Checklist: Planning Your 2025 Security Budget
Budget season is here. This checklist helps CISOs and IT directors plan their 2025 security budget in a structured way – from inventory to compliance requirements to prioritization.
TL;DR
Budget season is here. This checklist helps CISOs and IT directors plan their 2025 security budget in a structured way – from inventory to compliance requirements to prioritization. Including benchmarks for typical cost items.
Phase 1: Inventory (Weeks 1-2)
Capture current expenses:
- Ongoing licenses and maintenance contracts with expiration dates
- Personnel and training costs
- External service providers (MSSP, penetration tests, IR retainer)
- Cloud security expenses (often hidden in cloud budgets)
Evaluate usage:
- Which tools are actively used, and which are gathering dust?
- Where are there overlaps between products?
- Which contracts expire in 2025 and offer consolidation opportunities?
Phase 2: Define Requirements (Weeks 3-4)
Regulatory obligations for 2025:
- NIS2 implementation: Reporting requirements, risk management, supply chain security
- DORA (financial sector): Resilience tests, ICT risk management
- EU AI Act: Compliance for high-risk AI systems
- KRITIS umbrella law: Physical and cyber security for critical infrastructures
Technical gaps:
- Results from penetration tests and audits
- Known risks from the risk register
- Findings from incidents over the last 12 months
Phase 3: Prioritization (Weeks 5-6)
Assign each planned investment to one of three categories:
- Must-Have: Compliance requirements, critical gaps, expiring contracts
- Should-Have: Efficiency gains, automation, consolidation
- Nice-to-Have: Emerging technologies, innovation projects
Benchmarks for 2025
- Industry average for IT security budget: 6-14% of total IT budget (Gartner)
- EDR/XDR platform: 15-40 EUR per endpoint/year
- SIEM/SOC (managed): 5,000-25,000 EUR/month (depending on data volume)
- Penetration test: 8,000-25,000 EUR per engagement
- Security awareness training: 20-50 EUR per employee/year
- IR retainer: 3,000-10,000 EUR/month
Key Facts
6-14% of the IT budget is the industry average for security (Gartner 2024)
NIS2, DORA, and the AI Act create new mandatory expenses in 2025
Tool consolidation saves an average of 15-25% with the same coverage
Managed Detection and Response is growing as an alternative to an in-house SOC
A security budget without a business case loses support from the executive board
Fact: 95 percent of all cybersecurity incidents are due to human error, according to IBM.

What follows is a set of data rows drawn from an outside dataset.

(** ** Determinism *)

(** C9: two runs over the same list, in worlds where every listed file
    can be read and has the same text and where the output can be
    written, both succeed and leave the same text in the output file. *)
Theorem same_inputs_same_output cs w1 w2 :
  Forall (λ c, ∃ t, peek resolve w1 (os_path_join "." c) = Ok t
                  ∧ peek resolve w2 (os_path_join "." c) = Ok t) cs →
  can_write_output resolve w1 = true →
  can_write_output resolve w2 = true →
  fst (genXML resolve cs w1) = Ok tt
  ∧ fst (genXML resolve cs w2) = Ok tt
  ∧ ∃ xml_content,
      output_text resolve (snd (genXML resolve cs w1)) = Some xml_content
      ∧ output_text resolve (snd (genXML resolve cs w2)) = Some xml_content.
Proof.
  intros Hsame Hw1 Hw2. rewrite !genXML_run.
  assert (collect (peek resolve w1) 1 cs = collect (peek resolve w2) 1 cs) as Heq.
  { apply collect_ext. intros c Hc.
    destruct (proj1 (Forall_forall _ _) Hsame c Hc) as (t & -> & ->). done. }
  destruct (collect_total (peek resolve w1) cs 1) as [ds Hds].
  { intros c Hc.
    destruct (proj1 (Forall_forall _ _) Hsame c Hc) as (t & -> & _). done. }
  rewrite <-Heq, Hds, !emit_run.
  change (can_write_output resolve (extend (loop_events resolve w1 cs) w1))
    with (can_write_output resolve w1).
  change (can_write_output resolve (extend (loop_events resolve w2 cs) w2))
    with (can_write_output resolve w2).
  rewrite Hw1, Hw2. cbn [fst snd].
  split; [done|]. split; [done|].
  exists (bundle ds). by rewrite !output_text_written.
Qed.

(** X8: running the script again after a successful run succeeds and
    leaves every file as the first run left it, provided the output is
    not among the files it reads and the output either existed before the
    first run (truncation keeps its permissions) or is writable once the
    process has created it. *)
Lemma rerun_changes_nothing cs w :
  Forall (λ c, resolve (os_path_join "." c) ≠ resolve "contracts.xml") cs →
  is_Some (files w !! resolve "contracts.xml") ∨ new_may_write w = true →
  fst (genXML resolve cs w) = Ok tt →
  fst (genXML resolve cs (snd (genXML resolve cs w))) = Ok tt
  ∧ files (snd (genXML resolve cs (snd (genXML resolve cs w))))
    = files (snd (genXML resolve cs w)).
Proof.
  intros Hout Hmode Hok.
  destruct (genXML_ok_inv _ _ Hok) as (ds & Hds & Hcan & ->).
  set (w' := written resolve (bundle ds) (extend (loop_events resolve w cs) w)).
  assert (collect (peek resolve w') 1 cs = Ok ds) as Hds'.
  { rewrite <-Hds. apply collect_ext. intros c Hc.
    unfold w'. rewrite peek_written; [done|].
    by apply (proj1 (Forall_forall _ _) Hout). }
  rewrite genXML_run, Hds', emit_run.
  change (can_write_output resolve (extend (loop_events resolve w' cs) w'))
    with (can_write_output resolve w').
  assert (can_write_output resolve w' = true) as ->.
  { apply can_write_written; [exact Hmode | exact Hcan]. }
  cbn [fst snd]. split; [done|].
  unfold w'. apply files_written_twice.
Qed.

(** C10: the output of the script depends on the eight listed files
    only.  In two worlds where reading each listed file gives the same
    result, the assembled string (or the exception) is the same; when
    the output can be written in both, both runs end alike; and when both
    runs succeed, they leave the same text in the output file.  Nothing
    is assumed about any other file. *)
Theorem output_depends_on_listed_files_only w1 w2 :
  Forall (λ c, peek resolve w1 (os_path_join "." c)
             = peek resolve w2 (os_path_join "." c)) contracts →
  fst (assemble resolve contracts w1) = fst (assemble resolve contracts w2)
  ∧ (can_write_output resolve w1 = true →
     can_write_output resolve w2 = true →
     fst (main resolve w1) = fst (main resolve w2))
  ∧ (fst (main resolve w1) = Ok tt →
     fst (main resolve w2) = Ok tt →
     output_text resolve (snd (main resolve w1))
       = output_text resolve (snd (main resolve w2))).
Proof.
  intros Hagree.
  assert (collect (peek resolve w1) 1 contracts
          = collect (peek resolve w2) 1 contracts) as Heq.
  { apply collect_ext. by apply Forall_forall. }
  split; [|split].
  - rewrite !assemble_run. cbn [fst]. by rewrite Heq.
  - intros Hw1 Hw2. unfold main. rewrite !genXML_run, <-Heq.
    destruct (collect (peek resolve w1) 1 contracts) as [ds|e]; [|done].
    rewrite !emit_run.
    change (can_write_output resolve (extend (loop_events resolve w1 contracts) w1))
      with (can_write_output resolve w1).
    change (can_write_output resolve (extend (loop_events resolve w2 contracts) w2))
      with (can_write_output resolve w2).
    by rewrite Hw1, Hw2.
  - unfold main. intros Hok1 Hok2.
    destruct (genXML_ok_inv _ _ Hok1) as (ds1 & Hds1 & _ & ->).
    destruct (genXML_ok_inv _ _ Hok2) as (ds2 & Hds2 & _ & ->).
    rewrite !output_text_written. congruence.
Qed.

End Properties.

(** * The properties on concrete file systems *)

(** The script on the two-file scenario writes the expected file. *)
Example run_AB :
  output_text posix_resolve (snd (genXML posix_resolve ["A.sol"; "B.sol"] disk_AB))
  = Some expected_AB.
Proof. vm_compute. reflexivity. Qed.

(** A listed file that does not decode stops the run at its [read()]. *)
Example run_binary :
  fst (genXML posix_resolve ["A.sol"] disk_binary) = Raise UnicodeDecodeError
  ∧ output_text posix_resolve (snd (genXML posix_resolve ["A.sol"] disk_binary))
    = Some "stale".
Proof. split; vm_compute; reflexivity. Qed.

(** An absolute name is opened as it is, and still printed as listed. *)
Example join_absolute : os_path_join "." "/srv/Escrow.sol" = "/srv/Escrow.sol".
Proof. reflexivity. Qed.
(** * Cache-backed collectors of the country directory

    A shallow embedding of [src/collectors/collector.py] and of the parts of
    [src/collectors/models.py] it relies on.  Coroutines are modelled as
    computations over an explicit world (cache files, directories, clock and
    two ghost logs); Python exceptions are an error result. *)

From Stdlib Require Import ZArith List String Ascii Bool Lia.
From stdpp Require Import base gmap strings list.
From Stdlib Require DecimalString DecimalZ DecimalPos.

Set Warnings "-register-all".

Local Open Scope string_scope.
Local Open Scope Z_scope.

(** ** Python values

    What [json.loads] produces and [json.dumps] consumes.  A float is kept as
    a decimal literal [m * 10^e]; only its truth value is ever inspected. *)

Definition float : Type := Z * Z.

Inductive pyval : Type :=
| PyNone
| PyBool (b : bool)
| PyInt (z : Z)
| PyFloat (f : float)
| PyStr (s : string)
| PyList (l : list pyval)
| PyDict (kvs : list (string * pyval)).

(** [bool(v)], the test behind [if result:]. *)
Definition py_truthy (v : pyval) : bool :=
  match v with
  | PyNone => false
  | PyBool b => b
  | PyInt z => negb (z =? 0)
  | PyFloat f => negb (fst f =? 0)
  | PyStr s => negb (String.eqb s EmptyString)
  | PyList l => match l with [] => false | _ :: _ => true end
  | PyDict kvs => match kvs with [] => false | _ :: _ => true end
  end.

(** ** Exceptions and results *)

Inductive exn : Type :=
| FileNotFoundError   (* [open(path, "r")] on a path that does not exist *)
| JSONDecodeError     (* [json.loads] on text that is not JSON *)
| KeyError
| IndexError
| TypeError
| ValidationError     (* raised by a pydantic model constructor *)
| ClientError.        (* transport failure inside a remote client *)

Inductive outcome (A : Type) : Type :=
| Return (a : A)
| Raise (e : exn).
Arguments Return {A} a.
Arguments Raise {A} e.

(** ** Subscripting and iteration *)

Fixpoint assoc (key : string) (kvs : list (string * pyval)) : option pyval :=
  match kvs with
  | [] => None
  | (k, v) :: rest => if String.eqb k key then Some v else assoc key rest
  end.

Fixpoint chars (s : string) : list string :=
  match s with
  | EmptyString => []
  | String c s' => String c EmptyString :: chars s'
  end.

(** [seq[i]] for a Python sequence: negative indices count from the end. *)
Definition py_index {A} (l : list A) (i : Z) : outcome A :=
  let n := Z.of_nat (length l) in
  if (0 <=? i) && (i <? n) then
    match nth_error l (Z.to_nat i) with Some x => Return x | None => Raise IndexError end
  else if (- n <=? i) && (i <? 0) then
    match nth_error l (Z.to_nat (n + i)) with Some x => Return x | None => Raise IndexError end
  else Raise IndexError.
(** ** Effects *)

(** What a handler does to the outside, in program order. *)
Inductive Event :=
| EReadMsg (c : Stream)                               (* msg.ReadMsg *)
| EWriteMsg (c : Stream) (m : msg.Message)            (* msg.WriteMsg *)
| EWrite (c : Stream) (data : string)                 (* c.Write *)
| EClose (c : Stream)                                 (* c.Close *)
| ESetDeadline (c : Stream) (t : Time)                (* c.SetDeadline *)
| ELog (lvl : log.Level) (text : string)
| ELoadX509KeyPair (cert key : string)                (* tls.LoadX509KeyPair *)
| EWrap (s : Stream)                                  (* call of the constructor of transform stream s *)
| ESmuxServer (under : Stream) (cfg : smux.Config)    (* smux.Server *)
| EAcceptStream (sess : Session)                      (* sess.AcceptStream *)
| ESessClose (sess : Session)                         (* sess.Close *)
| EServerHandShake (c : Stream) (cch : msg.ClientHello) (* NewControl; ctl.ServerHandShake *)
| EServe (c : Stream)                                 (* ctl.Serve *)
| EPipeHandShake (c : Stream) (phs : msg.PipeClientHello)
| ESniffHttps (c : Stream)                            (* vhost.GetHttpsHostname *)
| ESniffHttp (c : Stream)                             (* vhost.GetHttpRequestInfo *)
| EHostRewrite (c : Stream) (host : string)           (* vhost.HttpHostNameRewrite *)
| EProxyConn (c : Stream) (ctl : Control) (name : string) (* proxyConn *)
| EOpenFile (path : string)
| ECloseFile (path : string)
| EAssign (global : string) (v : Z)
| ELogInit (debug : bool) (file : option string)
| ESetDSN (dsn : string)
| EInitAuth (url : string)
| EInitNotify (url key : string)
| EGo (task : string) (arg : string).                 (* go f(arg) *)

(** How a computation ends: with a value, by [return] from the enclosing
    function, by terminating the process, or by blocking forever. *)
Inductive Res (A : Type) :=
| Val (a : A)
| Returned
| Exited
| Blocked.
Arguments Val {A} a.
Arguments Returned {A}.
Arguments Exited {A}.
Arguments Blocked {A}.

Definition Go (A : Type) : Type := Res A * list Event.

Definition ret {A} (a : A) : Go A := (Val a, []).

Definition bind {A B} (m : Go A) (f : A -> Go B) : Go B :=
  match m with
  | (Val a, t) => let '(r, t') := f a in (r, t ++ t')
  | (Returned, t) => (Returned, t)
  | (Exited, t) => (Exited, t)
  | (Blocked, t) => (Blocked, t)
  end.

Definition emit (e : Event) : Go unit := (Val tt, [e]).
Definition Return {A} : Go A := (Returned, []).
Definition osExit {A} : Go A := (Exited, []).
Definition blockForever {A} : Go A := (Blocked, []).

(** [defer d] registered before [body]: [d] runs when the function returns,
    normally or early; it does not run when the process exits or the
    function never returns. *)
Definition defer {A} (d : Event) (body : Go A) : Go A :=
  match body with
  | (Val a, t) => (Val a, t ++ [d])
  | (Returned, t) => (Returned, t ++ [d])
  | (Exited, t) => (Exited, t)
  | (Blocked, t) => (Blocked, t)
  end.

(** A call of a function of this file: its [return] ends the callee only. *)
Definition call (m : Go unit) : Go unit :=
  match m with
  | (Returned, t) => (Val tt, t)
  | other => other
  end.

Definition trace {A} (m : Go A) : list Event := snd m.
Definition result {A} (m : Go A) : Res A := fst m.

Declare Scope go_scope.
Delimit Scope go_scope with go.
Notation "x <- c1 ;; c2" := (bind c1 (fun x => c2))
  (at level 100, c1 at next level, right associativity) : go_scope.
Notation "c1 ;; c2" := (bind c1 (fun _ => c2))
  (at level 100, right associativity) : go_scope.
Open Scope go_scope.

(** [net/http] as the management handler uses it.  The response follows the
    standard library's contract: the first [WriteHeader] fixes the status
    code and later calls change nothing; a write before any [WriteHeader]
    sends status 200 first. *)
Module http.
Definition StatusOK : Z := 200.
Definition StatusBadRequest : Z := 400.
Definition StatusInternalServerError : Z := 500.

(** [Body] is what [ioutil.ReadAll(r.Body)] returns: [None] on a read error. *)
Record Request := { Body : option string }.

Record ResponseWriter := {
  wroteHeader : bool;
  status : Z;
  Header : gmap string (list string);
  body : string
}.

Definition fresh : ResponseWriter :=
  {| wroteHeader := false; status := 0; Header := ∅; body := "" |}.

Definition WriteHeader (code : Z) (w : ResponseWriter) : ResponseWriter :=
  if wroteHeader w then w
  else {| wroteHeader := true; status := code; Header := Header w; body := body w |}.

Definition Write (data : string) (w : ResponseWriter) : ResponseWriter :=
  let w := if wroteHeader w then w else WriteHeader StatusOK w in
  {| wroteHeader := wroteHeader w; status := status w; Header := Header w;
     body := body w +:+ data |}.

Definition setHeader (k : string) (v : list string) (w : ResponseWriter) : ResponseWriter :=
  {| wroteHeader := wroteHeader w; status := status w; Header := <[k := v]> (Header w);
     body := body w |}.
End http.

(** The management endpoint's request and response bodies. *)
Record tunnelStateReq := { RemoteAddr : string }.
Record tunnelStateResp := { Tunnels : list string }.

(** ** The outside world *)

(** The answer of every call that leaves server.go.  A [bool] is [true] when
    the Go call returns a nil error; an [option] is [None] on error. *)
Record Env := {
  (* msg *)
  ReadMsg : Stream -> option msg.Message;
  WriteMsg : Stream -> msg.Message -> bool;
  (* crypto/tls, crypto, smux *)
  LoadX509KeyPair : string -> string -> bool;
  NewCryptoStream : Stream -> string -> bool;
  DefaultConfig : smux.Config;
  Server : Stream -> smux.Config -> bool;
  AcceptStream : Session -> bool;
  (* control.go *)
  ServerHandShake : Stream -> msg.ClientHello -> bool;
  PipeHandShake : Stream -> msg.PipeClientHello -> bool;
  (* vhost *)
  GetHttpsHostname : Stream -> option (gmap string string);
  GetHttpRequestInfo : Stream -> option (gmap string string);
  HttpHostNameRewrite : Stream -> string -> bool;
  BadGateWayResp : string;
  (* time *)
  Now : Z;
  (* startup *)
  LoadConfig : string -> string -> option Config;
  OpenFile : string -> bool;
  ParseUint : string -> option Z;
  (* encoding/json, io/ioutil *)
  Unmarshal : string -> option tunnelStateReq;
  Marshal : tunnelStateResp -> option string;
  (* iteration order of [range TunnelMap] *)
  rangeTunnelMap : gmap string Tunnel -> list (string * Tunnel)
}.

(** Go's map index expression [m[k]] on a [map[string]string]: the zero value
    when the key is absent. *)
Definition index (m : gmap string string) (k : string) : string :=
  default "" (m !! k).

Section Server.

Context (serverConf : Config) (env : Env).
Context (TunnelMap : gmap string Tunnel).

(** *** newTlsConfig *)

Definition newTlsConfig : Go (option tls.Config) :=
  let cert := TlsCert (Tls serverConf) in
  let key := TlsKey (Tls serverConf) in
  emit (ELoadX509KeyPair cert key);;
  if LoadX509KeyPair env cert key then
    ret (Some {| tls.Certificates := [ {| tls.certFile := cert; tls.keyFile := key |} ] |})
  else
    emit (ELog log.Error "load LoadX509KeyPair failed!");;
    ret None.

(** *** handleControl, handlePipe *)

Definition handleControl (conn : Stream) (cch : msg.ClientHello) : Go unit :=
  emit (EServerHandShake conn cch);;
  if ServerHandShake env conn cch then
    emit (ELog log.Info "client handshake success!");;
    emit (EServe conn)
  else
    emit (EClose conn);;
    emit (ELog log.Error "ctl.ServerHandShake failed!");;
    Return.

Definition handlePipe (conn : Stream) (phs : msg.PipeClientHello) : Go unit :=
  emit (EPipeHandShake conn phs);;
  if PipeHandShake env conn phs then
    ret tt
  else
    emit (EClose conn);;
    emit (ELog log.Warning "pipe handshake failed!").

(** *** handleConn *)

(** Lines 158-176: the reply to the ClientHello. *)
Definition replyClientHello (conn : Stream) (clientHello : msg.ClientHello) : Go unit :=
  if decide (msg.EncryptMode clientHello = "tls"
             ∧ (TlsCert (Tls serverConf) = "" ∨ TlsKey (Tls serverConf) = "")) then
    emit (EWriteMsg conn (msg.MError "server not support tls mode"));;
    if WriteMsg env conn (msg.MError "server not support tls mode") then ret tt
    else emit (EClose conn);; Return
  else if decide (msg.EncryptMode clientHello = "aes"
                  ∧ SecretKey (Aes serverConf) = "") then
    emit (EWriteMsg conn (msg.MError "server not support aes mode"));;
    if WriteMsg env conn (msg.MError "server not support aes mode") then ret tt
    else emit (EClose conn);; Return
  else
    emit (EWriteMsg conn msg.MServerHello);;
    if WriteMsg env conn msg.MServerHello then ret tt
    else emit (EClose conn);; Return.

(** Lines 177-200: the encryption transform chosen by the requested mode. *)
Definition encrypt (conn : Stream) (clientHello : msg.ClientHello) : Go Stream :=
  if decide (msg.EncryptMode clientHello = "tls") then
    r <- newTlsConfig;;
    match r with
    | None => emit (EClose conn);; Return
    | Some tlsConfig =>
        emit (EWrap (TlsServer conn tlsConfig));;
        ret (TlsServer conn tlsConfig)
    end
  else if decide (msg.EncryptMode clientHello = "aes") then
    emit (EWrap (CryptoStream conn (SecretKey (Aes serverConf))));;
    if NewCryptoStream env conn (SecretKey (Aes serverConf)) then
      ret (CryptoStream conn (SecretKey (Aes serverConf)))
    else
      emit (EClose conn);;
      emit (ELog log.Error "client hello,crypto.NewCryptoConn failed!");;
      Return
  else if decide (msg.EncryptMode clientHello = "none") then
    ret conn
  else
    emit (EWriteMsg conn (msg.MError "invalid encryption mode"));;
    emit (EClose conn);;
    emit (ELog log.Error "client hello failed!");;
    Return.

Fact: The average cost of a data breach in 2025 was $4.88 million, according to IBM.
Frequently Asked Questions
How do I argue for the security budget with the executive board?
With three arguments: compliance requirements (NIS2 threatens personal liability), damage prevention (average ransomware costs in DACH: €1.2 million, according to Sophos), and insurability (cyber insurers are increasingly demanding minimum standards).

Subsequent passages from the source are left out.